** What you need to do **
Look for the word "this" in the material below. Copy each line that has it.

** Record excerpts **
+-------+

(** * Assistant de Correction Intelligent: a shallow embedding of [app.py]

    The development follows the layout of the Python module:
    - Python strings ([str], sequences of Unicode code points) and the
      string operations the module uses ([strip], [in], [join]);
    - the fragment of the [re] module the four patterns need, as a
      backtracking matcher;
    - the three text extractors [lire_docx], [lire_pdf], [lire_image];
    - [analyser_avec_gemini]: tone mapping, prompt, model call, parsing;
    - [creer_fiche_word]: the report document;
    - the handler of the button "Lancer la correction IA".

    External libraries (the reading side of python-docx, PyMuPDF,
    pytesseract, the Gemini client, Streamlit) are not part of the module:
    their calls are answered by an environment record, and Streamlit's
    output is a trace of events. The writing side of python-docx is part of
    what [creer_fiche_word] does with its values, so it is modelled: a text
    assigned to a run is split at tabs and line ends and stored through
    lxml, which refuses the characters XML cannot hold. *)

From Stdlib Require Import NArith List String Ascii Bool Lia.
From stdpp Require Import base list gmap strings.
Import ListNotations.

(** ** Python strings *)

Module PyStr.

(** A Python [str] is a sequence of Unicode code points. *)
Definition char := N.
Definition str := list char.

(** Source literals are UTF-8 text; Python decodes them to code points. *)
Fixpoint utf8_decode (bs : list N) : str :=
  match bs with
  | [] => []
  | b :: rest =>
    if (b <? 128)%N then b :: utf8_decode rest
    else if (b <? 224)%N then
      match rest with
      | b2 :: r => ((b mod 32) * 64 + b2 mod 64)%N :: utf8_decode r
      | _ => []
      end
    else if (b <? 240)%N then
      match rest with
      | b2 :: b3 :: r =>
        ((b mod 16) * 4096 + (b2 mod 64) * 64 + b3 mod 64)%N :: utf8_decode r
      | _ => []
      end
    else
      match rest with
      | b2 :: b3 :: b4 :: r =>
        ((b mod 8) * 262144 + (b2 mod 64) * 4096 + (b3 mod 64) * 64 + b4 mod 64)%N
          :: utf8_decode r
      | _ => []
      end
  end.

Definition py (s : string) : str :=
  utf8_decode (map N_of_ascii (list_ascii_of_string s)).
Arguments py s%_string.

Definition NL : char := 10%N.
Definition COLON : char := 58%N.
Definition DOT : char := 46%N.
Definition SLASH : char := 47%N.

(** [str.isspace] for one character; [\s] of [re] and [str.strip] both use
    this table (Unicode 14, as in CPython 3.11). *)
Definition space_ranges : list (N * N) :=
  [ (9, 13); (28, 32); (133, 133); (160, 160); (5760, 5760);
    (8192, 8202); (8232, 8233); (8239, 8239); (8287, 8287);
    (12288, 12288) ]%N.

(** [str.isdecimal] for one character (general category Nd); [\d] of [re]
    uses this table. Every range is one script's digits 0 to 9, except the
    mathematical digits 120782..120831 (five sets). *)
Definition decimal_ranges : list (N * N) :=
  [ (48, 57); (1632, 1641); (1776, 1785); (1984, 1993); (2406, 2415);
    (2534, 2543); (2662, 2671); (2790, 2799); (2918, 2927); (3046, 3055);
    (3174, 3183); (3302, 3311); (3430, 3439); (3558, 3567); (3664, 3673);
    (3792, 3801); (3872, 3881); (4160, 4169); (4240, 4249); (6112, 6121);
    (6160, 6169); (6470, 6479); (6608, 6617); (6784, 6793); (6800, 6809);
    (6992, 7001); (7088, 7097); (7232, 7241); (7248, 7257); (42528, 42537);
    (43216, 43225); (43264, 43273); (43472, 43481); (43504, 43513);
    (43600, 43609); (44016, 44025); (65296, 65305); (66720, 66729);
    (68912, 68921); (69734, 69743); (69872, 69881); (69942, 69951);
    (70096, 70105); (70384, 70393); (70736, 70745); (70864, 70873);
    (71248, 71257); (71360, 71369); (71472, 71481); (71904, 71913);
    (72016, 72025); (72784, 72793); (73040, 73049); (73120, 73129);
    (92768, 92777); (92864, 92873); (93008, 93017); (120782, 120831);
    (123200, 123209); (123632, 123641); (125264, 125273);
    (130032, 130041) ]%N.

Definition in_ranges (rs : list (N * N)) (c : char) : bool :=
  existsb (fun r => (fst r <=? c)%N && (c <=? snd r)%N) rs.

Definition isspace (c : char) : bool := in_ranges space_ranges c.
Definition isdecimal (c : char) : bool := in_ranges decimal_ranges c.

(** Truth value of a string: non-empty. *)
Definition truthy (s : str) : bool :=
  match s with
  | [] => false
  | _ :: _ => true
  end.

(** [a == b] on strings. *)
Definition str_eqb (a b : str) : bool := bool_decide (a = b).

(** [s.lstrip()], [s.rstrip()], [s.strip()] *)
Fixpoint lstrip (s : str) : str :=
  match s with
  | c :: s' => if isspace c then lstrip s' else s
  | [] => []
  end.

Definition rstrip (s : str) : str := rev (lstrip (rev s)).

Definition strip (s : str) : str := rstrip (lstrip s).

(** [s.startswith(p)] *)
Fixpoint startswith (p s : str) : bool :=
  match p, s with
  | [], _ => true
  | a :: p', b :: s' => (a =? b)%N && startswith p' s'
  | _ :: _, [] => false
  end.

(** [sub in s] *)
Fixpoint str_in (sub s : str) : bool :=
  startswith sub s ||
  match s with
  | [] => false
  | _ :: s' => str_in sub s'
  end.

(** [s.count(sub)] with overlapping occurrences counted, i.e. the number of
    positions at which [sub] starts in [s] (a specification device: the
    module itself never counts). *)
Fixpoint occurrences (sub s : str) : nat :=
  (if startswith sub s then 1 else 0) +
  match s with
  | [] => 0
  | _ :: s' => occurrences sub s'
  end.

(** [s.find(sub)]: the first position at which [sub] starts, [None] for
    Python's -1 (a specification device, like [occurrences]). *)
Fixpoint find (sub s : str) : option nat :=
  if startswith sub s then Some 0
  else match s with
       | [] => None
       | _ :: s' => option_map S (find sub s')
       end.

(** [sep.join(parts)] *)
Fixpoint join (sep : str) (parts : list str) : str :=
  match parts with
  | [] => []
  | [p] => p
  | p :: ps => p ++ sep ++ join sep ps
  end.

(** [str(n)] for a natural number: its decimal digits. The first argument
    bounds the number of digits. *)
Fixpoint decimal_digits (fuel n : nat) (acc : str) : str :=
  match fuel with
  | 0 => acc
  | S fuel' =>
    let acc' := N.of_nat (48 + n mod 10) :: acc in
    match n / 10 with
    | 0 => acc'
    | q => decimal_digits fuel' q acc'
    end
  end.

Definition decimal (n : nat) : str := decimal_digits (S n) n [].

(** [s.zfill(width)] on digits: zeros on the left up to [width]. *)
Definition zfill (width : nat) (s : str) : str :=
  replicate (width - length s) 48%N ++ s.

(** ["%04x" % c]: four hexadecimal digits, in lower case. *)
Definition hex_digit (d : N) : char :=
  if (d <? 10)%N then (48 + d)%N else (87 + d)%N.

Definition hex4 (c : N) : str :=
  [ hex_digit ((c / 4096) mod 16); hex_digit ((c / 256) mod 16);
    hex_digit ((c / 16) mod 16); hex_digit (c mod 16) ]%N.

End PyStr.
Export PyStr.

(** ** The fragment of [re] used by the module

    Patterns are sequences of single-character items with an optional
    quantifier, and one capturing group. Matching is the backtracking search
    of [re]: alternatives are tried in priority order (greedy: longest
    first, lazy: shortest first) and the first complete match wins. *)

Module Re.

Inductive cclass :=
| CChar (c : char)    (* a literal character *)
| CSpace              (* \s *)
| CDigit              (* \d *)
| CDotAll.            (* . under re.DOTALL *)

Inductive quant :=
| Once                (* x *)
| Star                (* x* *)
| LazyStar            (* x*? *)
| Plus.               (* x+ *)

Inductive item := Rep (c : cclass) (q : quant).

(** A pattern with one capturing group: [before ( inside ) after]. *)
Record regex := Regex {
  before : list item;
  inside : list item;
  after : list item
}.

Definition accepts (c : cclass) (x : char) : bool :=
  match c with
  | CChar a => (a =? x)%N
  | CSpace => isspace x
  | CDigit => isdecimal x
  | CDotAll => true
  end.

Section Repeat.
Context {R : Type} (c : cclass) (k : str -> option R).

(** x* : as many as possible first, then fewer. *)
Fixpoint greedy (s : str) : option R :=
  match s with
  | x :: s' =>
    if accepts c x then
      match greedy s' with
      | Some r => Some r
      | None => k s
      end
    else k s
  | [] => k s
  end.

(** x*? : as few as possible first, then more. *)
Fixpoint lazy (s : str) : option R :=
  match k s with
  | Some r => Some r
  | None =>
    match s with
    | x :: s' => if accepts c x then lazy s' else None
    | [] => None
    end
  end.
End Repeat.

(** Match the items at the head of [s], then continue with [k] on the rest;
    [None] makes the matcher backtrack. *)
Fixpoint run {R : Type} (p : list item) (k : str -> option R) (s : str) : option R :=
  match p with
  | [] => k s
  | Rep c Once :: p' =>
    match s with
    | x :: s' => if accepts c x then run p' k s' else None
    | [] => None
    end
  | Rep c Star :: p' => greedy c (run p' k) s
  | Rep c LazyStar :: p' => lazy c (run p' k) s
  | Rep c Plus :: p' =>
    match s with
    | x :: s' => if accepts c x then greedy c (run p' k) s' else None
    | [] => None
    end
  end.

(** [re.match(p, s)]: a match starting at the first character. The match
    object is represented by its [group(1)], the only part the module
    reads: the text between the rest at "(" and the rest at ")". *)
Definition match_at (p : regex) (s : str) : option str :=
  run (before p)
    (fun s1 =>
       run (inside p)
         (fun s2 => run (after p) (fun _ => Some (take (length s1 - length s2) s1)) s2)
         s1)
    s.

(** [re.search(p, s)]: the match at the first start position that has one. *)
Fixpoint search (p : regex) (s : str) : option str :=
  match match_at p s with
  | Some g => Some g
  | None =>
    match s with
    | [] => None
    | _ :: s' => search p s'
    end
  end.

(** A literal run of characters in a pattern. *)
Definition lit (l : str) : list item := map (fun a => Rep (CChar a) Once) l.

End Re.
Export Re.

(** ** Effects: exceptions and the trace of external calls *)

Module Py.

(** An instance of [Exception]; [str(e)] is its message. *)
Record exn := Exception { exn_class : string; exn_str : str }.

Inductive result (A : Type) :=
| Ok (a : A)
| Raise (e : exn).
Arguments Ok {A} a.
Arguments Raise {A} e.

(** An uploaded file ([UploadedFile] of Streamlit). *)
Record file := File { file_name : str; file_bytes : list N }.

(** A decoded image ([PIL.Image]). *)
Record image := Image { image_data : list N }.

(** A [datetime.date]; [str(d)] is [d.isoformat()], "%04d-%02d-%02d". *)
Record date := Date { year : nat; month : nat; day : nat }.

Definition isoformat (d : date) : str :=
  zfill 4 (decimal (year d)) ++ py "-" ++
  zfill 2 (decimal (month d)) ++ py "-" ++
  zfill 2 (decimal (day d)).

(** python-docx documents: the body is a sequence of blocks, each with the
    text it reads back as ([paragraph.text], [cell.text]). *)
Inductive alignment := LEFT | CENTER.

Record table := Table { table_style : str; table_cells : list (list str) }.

+-------+

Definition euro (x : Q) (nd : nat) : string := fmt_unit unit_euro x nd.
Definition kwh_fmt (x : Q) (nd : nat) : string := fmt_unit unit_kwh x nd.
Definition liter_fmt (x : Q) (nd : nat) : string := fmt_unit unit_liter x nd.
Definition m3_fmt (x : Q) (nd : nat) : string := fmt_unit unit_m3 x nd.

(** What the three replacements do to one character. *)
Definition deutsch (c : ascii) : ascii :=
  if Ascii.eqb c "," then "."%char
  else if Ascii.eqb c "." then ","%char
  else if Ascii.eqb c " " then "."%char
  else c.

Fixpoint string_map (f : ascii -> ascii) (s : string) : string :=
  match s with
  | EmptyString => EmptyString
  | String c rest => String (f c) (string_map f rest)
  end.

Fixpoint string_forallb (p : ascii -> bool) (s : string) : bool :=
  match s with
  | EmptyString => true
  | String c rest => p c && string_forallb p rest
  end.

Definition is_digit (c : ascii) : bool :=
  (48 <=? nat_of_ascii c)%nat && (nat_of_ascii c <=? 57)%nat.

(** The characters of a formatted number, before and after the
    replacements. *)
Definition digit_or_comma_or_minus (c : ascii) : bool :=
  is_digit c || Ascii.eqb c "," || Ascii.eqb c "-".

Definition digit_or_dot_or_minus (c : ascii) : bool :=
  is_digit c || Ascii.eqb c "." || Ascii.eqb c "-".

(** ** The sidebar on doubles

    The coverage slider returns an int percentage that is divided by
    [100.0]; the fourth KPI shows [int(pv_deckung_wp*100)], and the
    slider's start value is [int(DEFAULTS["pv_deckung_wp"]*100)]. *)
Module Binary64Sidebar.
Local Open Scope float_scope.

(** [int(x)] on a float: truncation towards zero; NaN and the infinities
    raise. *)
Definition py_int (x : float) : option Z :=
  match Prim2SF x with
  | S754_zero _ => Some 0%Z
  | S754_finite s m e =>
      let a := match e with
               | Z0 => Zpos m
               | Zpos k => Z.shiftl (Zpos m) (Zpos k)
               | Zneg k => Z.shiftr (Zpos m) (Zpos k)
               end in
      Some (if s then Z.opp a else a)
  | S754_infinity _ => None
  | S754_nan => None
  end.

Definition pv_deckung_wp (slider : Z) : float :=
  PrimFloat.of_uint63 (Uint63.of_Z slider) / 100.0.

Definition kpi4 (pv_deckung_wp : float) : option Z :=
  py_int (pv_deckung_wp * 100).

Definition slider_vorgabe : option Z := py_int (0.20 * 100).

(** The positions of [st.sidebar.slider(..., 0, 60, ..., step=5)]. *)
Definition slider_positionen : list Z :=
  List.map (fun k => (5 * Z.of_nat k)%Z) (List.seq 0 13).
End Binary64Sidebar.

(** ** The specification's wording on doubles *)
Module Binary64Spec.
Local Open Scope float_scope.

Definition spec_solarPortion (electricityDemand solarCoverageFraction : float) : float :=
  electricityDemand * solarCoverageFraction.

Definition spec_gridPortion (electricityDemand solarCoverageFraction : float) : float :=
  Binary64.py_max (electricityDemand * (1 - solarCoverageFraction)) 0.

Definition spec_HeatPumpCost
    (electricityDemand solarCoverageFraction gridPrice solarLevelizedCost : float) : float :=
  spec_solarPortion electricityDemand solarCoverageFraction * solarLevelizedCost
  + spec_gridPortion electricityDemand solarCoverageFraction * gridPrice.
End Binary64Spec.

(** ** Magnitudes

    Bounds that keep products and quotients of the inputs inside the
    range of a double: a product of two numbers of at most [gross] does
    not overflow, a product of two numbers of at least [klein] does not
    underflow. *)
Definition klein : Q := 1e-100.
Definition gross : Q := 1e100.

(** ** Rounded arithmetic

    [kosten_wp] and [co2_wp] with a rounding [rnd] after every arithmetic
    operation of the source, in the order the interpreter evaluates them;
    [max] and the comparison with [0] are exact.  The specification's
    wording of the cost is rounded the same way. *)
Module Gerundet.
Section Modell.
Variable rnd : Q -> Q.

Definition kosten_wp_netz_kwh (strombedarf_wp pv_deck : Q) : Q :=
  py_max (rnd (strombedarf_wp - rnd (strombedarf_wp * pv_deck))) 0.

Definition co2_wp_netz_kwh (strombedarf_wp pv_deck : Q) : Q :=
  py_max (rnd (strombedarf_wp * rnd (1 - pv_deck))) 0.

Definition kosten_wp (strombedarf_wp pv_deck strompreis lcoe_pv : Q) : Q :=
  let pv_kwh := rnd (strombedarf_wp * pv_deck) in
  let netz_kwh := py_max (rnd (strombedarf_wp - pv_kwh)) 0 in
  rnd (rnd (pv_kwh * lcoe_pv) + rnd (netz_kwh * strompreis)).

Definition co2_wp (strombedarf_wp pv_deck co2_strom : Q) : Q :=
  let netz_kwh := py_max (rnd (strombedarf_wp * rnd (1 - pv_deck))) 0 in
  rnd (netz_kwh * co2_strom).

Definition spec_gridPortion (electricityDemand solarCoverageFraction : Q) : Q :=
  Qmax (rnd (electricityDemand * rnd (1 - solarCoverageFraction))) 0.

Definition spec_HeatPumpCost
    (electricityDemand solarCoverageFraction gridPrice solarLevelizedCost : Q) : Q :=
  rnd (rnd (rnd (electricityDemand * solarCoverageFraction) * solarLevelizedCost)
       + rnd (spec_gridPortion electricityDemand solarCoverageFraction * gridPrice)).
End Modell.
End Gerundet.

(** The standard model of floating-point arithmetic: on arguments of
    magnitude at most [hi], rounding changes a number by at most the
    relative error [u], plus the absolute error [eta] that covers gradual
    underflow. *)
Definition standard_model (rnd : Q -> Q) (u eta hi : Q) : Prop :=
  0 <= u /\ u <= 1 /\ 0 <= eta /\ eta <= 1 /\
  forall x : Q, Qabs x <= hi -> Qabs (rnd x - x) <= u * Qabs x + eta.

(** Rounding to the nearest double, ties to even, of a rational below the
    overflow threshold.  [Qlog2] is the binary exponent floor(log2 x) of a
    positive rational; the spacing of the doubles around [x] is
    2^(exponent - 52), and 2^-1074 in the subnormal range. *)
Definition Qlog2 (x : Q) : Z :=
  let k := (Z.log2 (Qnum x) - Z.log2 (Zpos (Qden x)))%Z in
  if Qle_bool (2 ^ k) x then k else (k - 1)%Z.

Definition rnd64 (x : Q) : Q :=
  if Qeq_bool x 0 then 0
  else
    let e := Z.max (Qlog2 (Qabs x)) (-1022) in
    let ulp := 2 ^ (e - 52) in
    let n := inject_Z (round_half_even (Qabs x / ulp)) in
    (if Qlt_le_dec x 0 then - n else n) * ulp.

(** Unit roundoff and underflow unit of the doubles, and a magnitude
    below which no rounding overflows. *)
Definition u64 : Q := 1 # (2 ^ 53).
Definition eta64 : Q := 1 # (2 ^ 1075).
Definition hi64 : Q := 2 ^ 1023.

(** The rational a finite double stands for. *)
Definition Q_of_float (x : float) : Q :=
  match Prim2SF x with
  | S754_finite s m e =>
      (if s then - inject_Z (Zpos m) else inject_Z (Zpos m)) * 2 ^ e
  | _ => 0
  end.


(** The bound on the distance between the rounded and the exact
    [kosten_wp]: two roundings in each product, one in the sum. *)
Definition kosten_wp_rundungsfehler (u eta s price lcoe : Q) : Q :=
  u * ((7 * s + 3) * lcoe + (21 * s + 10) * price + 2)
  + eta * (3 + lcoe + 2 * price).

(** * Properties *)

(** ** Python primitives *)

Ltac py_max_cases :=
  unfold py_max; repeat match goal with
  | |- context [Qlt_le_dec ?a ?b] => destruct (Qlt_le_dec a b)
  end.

+-------+

** Completed exercise **
    this table (Unicode 14, as in CPython 3.11). *)
    uses this table. Every range is one script's digits 0 to 9, except the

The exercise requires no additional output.